__WHAT YOU HAVE TO DO__. Look below for the line containing "named custom (seen_at"; from there, print each line exactly up to and including the line containing "cbn [fst snd]. rewrite", and stop.

__RECORDS SHOWN__.
■ ■ ■ ■ ■

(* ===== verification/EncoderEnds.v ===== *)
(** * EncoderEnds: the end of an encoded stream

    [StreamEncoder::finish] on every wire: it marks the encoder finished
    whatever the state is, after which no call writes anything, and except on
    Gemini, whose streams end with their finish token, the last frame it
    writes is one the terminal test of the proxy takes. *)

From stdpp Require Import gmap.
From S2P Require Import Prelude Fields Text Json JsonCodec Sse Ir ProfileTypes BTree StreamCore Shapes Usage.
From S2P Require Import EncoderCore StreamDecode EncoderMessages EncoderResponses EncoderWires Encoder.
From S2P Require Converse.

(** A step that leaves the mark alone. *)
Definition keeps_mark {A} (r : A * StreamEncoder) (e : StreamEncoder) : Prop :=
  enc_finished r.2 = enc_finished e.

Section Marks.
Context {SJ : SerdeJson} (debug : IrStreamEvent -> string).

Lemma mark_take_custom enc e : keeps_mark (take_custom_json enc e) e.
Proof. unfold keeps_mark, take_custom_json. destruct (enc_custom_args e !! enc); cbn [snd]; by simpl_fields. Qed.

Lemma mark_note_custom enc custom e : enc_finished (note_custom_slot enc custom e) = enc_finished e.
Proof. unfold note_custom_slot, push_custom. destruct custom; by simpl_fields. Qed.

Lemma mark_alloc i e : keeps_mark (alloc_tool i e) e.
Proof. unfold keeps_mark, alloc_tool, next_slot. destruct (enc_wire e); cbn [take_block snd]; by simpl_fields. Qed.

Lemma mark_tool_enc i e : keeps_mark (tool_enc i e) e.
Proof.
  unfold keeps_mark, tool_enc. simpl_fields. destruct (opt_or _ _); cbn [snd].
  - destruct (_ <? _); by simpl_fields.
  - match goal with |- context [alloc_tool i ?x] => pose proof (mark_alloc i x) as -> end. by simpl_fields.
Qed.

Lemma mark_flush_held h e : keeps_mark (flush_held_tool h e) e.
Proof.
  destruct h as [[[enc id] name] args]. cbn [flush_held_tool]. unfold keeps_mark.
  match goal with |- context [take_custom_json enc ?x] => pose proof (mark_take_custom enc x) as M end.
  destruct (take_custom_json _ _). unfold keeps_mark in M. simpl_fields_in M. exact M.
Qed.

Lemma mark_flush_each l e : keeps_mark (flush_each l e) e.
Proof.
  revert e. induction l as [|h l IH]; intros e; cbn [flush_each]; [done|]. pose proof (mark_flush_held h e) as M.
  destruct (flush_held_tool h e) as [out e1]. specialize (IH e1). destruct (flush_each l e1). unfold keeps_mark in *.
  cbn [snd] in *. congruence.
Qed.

■ ■ ■ ■ ■

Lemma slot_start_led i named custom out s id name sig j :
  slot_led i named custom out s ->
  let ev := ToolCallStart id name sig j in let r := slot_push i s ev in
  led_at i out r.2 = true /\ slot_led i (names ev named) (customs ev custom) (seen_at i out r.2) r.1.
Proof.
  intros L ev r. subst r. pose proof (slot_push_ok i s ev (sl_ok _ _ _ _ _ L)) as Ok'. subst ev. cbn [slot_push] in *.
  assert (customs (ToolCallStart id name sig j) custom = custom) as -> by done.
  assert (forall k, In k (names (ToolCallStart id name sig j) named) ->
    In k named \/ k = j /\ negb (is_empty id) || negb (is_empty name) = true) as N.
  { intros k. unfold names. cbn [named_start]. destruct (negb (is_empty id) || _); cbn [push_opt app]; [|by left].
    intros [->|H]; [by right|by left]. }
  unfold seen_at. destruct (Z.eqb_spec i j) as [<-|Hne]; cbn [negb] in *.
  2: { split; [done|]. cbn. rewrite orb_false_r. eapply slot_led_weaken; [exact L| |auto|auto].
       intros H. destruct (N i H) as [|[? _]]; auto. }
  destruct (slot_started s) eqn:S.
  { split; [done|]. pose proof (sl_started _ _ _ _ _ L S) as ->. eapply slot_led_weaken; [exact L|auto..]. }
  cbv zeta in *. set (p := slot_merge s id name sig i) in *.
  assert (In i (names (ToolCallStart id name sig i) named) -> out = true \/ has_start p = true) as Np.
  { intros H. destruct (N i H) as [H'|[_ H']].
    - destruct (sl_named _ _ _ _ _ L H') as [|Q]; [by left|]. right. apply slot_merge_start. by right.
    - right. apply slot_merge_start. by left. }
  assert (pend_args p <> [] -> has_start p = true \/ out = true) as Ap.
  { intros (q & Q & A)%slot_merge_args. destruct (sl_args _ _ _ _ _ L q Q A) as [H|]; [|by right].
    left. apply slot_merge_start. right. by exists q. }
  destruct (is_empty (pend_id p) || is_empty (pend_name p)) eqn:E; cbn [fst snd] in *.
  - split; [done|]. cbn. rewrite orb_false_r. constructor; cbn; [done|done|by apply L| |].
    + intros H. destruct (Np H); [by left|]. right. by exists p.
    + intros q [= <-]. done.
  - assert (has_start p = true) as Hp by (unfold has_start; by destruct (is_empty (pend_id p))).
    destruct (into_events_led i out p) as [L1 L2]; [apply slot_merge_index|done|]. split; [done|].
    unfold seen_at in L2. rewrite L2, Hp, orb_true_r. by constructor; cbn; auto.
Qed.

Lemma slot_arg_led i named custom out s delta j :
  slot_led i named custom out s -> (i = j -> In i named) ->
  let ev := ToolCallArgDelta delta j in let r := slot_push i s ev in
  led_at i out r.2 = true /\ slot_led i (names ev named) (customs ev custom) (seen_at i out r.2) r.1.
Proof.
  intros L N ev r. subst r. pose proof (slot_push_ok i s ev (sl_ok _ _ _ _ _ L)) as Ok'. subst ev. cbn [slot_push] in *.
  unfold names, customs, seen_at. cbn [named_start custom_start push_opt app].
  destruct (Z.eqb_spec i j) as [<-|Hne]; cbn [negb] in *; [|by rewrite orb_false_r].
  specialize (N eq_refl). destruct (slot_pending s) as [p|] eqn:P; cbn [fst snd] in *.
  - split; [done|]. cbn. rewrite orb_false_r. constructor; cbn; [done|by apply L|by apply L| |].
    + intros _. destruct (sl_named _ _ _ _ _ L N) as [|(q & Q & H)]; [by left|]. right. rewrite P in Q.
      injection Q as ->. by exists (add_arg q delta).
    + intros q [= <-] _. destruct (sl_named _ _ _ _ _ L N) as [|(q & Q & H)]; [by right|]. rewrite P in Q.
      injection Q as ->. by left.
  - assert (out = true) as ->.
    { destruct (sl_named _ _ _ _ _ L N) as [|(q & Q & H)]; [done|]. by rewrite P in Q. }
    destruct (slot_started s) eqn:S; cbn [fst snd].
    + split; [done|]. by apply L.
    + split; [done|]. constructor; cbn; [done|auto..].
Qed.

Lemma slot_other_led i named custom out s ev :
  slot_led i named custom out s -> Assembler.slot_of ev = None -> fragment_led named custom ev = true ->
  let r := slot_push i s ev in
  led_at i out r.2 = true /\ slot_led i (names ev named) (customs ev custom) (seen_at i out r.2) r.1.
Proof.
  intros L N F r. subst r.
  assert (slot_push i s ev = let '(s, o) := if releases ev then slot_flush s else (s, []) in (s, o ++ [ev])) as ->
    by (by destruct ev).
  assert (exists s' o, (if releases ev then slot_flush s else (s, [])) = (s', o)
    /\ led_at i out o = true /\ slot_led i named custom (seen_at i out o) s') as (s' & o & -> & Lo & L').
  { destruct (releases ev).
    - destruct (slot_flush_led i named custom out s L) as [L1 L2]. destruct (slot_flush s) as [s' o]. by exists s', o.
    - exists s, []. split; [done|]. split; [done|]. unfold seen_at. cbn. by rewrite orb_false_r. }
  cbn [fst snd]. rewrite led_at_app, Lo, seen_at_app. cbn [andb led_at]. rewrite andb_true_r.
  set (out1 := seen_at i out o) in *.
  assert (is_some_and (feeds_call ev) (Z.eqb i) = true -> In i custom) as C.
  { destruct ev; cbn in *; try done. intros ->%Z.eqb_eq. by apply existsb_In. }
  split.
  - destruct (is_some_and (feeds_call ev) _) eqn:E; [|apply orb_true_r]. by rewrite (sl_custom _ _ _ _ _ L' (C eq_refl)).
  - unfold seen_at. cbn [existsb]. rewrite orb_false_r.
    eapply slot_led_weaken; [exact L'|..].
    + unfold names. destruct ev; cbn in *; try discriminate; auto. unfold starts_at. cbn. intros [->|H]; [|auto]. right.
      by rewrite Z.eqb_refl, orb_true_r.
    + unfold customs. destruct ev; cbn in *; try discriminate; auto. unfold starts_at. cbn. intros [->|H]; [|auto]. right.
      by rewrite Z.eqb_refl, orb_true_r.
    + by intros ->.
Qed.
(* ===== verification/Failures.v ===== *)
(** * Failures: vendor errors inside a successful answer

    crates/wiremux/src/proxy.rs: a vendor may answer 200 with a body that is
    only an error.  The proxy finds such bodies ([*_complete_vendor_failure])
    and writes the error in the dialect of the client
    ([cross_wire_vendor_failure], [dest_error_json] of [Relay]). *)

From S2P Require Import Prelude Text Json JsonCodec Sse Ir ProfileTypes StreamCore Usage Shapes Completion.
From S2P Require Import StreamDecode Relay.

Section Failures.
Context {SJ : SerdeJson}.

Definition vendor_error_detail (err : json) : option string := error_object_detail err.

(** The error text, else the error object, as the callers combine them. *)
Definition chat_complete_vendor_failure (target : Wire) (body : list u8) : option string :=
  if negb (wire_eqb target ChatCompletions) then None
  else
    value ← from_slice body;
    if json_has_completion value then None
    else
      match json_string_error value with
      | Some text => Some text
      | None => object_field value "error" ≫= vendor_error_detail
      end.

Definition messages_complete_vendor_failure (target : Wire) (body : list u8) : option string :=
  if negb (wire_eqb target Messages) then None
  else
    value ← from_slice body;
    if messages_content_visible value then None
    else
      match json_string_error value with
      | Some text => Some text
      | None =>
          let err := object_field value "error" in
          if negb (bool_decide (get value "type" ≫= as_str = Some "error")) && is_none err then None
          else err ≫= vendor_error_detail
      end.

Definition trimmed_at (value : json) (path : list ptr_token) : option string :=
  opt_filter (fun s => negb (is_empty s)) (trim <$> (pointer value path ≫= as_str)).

■ ■ ■ ■ ■

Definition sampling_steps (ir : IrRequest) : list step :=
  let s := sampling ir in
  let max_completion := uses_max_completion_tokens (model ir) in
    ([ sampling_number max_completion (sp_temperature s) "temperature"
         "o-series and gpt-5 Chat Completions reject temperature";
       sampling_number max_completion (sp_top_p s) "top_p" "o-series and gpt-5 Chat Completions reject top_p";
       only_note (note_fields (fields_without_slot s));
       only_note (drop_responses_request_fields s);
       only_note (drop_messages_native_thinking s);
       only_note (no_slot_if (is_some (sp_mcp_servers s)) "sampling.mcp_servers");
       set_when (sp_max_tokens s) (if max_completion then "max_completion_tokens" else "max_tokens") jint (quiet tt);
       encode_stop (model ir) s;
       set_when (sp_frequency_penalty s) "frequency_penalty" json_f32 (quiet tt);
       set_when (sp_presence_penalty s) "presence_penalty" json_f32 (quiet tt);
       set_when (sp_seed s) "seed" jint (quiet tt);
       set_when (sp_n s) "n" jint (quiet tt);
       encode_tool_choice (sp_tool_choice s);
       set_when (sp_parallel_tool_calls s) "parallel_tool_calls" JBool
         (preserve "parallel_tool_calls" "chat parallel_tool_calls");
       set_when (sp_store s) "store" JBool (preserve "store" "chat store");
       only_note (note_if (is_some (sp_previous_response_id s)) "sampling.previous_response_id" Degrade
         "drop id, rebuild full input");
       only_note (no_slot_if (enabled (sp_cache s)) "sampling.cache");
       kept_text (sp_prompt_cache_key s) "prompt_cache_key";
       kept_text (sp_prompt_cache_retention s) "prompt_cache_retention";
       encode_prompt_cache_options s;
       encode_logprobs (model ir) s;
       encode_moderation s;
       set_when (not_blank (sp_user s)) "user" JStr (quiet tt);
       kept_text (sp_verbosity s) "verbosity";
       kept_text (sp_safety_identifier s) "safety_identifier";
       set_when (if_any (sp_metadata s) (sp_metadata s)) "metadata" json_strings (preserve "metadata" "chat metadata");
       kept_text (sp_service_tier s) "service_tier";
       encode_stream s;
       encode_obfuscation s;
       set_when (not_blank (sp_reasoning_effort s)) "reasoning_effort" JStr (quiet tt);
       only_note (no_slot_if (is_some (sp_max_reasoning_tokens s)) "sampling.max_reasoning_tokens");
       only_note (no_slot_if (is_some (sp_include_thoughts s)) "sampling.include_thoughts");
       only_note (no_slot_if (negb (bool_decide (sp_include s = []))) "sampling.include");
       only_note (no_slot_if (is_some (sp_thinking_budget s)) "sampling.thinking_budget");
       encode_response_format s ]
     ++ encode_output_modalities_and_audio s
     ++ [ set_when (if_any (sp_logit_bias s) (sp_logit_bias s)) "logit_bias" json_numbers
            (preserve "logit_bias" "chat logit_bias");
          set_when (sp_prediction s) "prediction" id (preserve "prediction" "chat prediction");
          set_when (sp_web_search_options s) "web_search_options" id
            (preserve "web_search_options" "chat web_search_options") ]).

■ ■ ■ ■ ■

__ANSWER SPACE__.
    /\ led_at i out o = true /\ slot_led i named custom (seen_at i out o) s') as (s' & o & -> & Lo & L').
  { destruct (releases ev).
    - destruct (slot_flush_led i named custom out s L) as [L1 L2]. destruct (slot_flush s) as [s' o]. by exists s', o.
    - exists s, []. split; [done|]. split; [done|]. unfold seen_at. cbn. by rewrite orb_false_r. }
  cbn [fst snd]. rewrite led_at_app, Lo, seen_at_app. cbn [andb led_at]. rewrite andb_true_r.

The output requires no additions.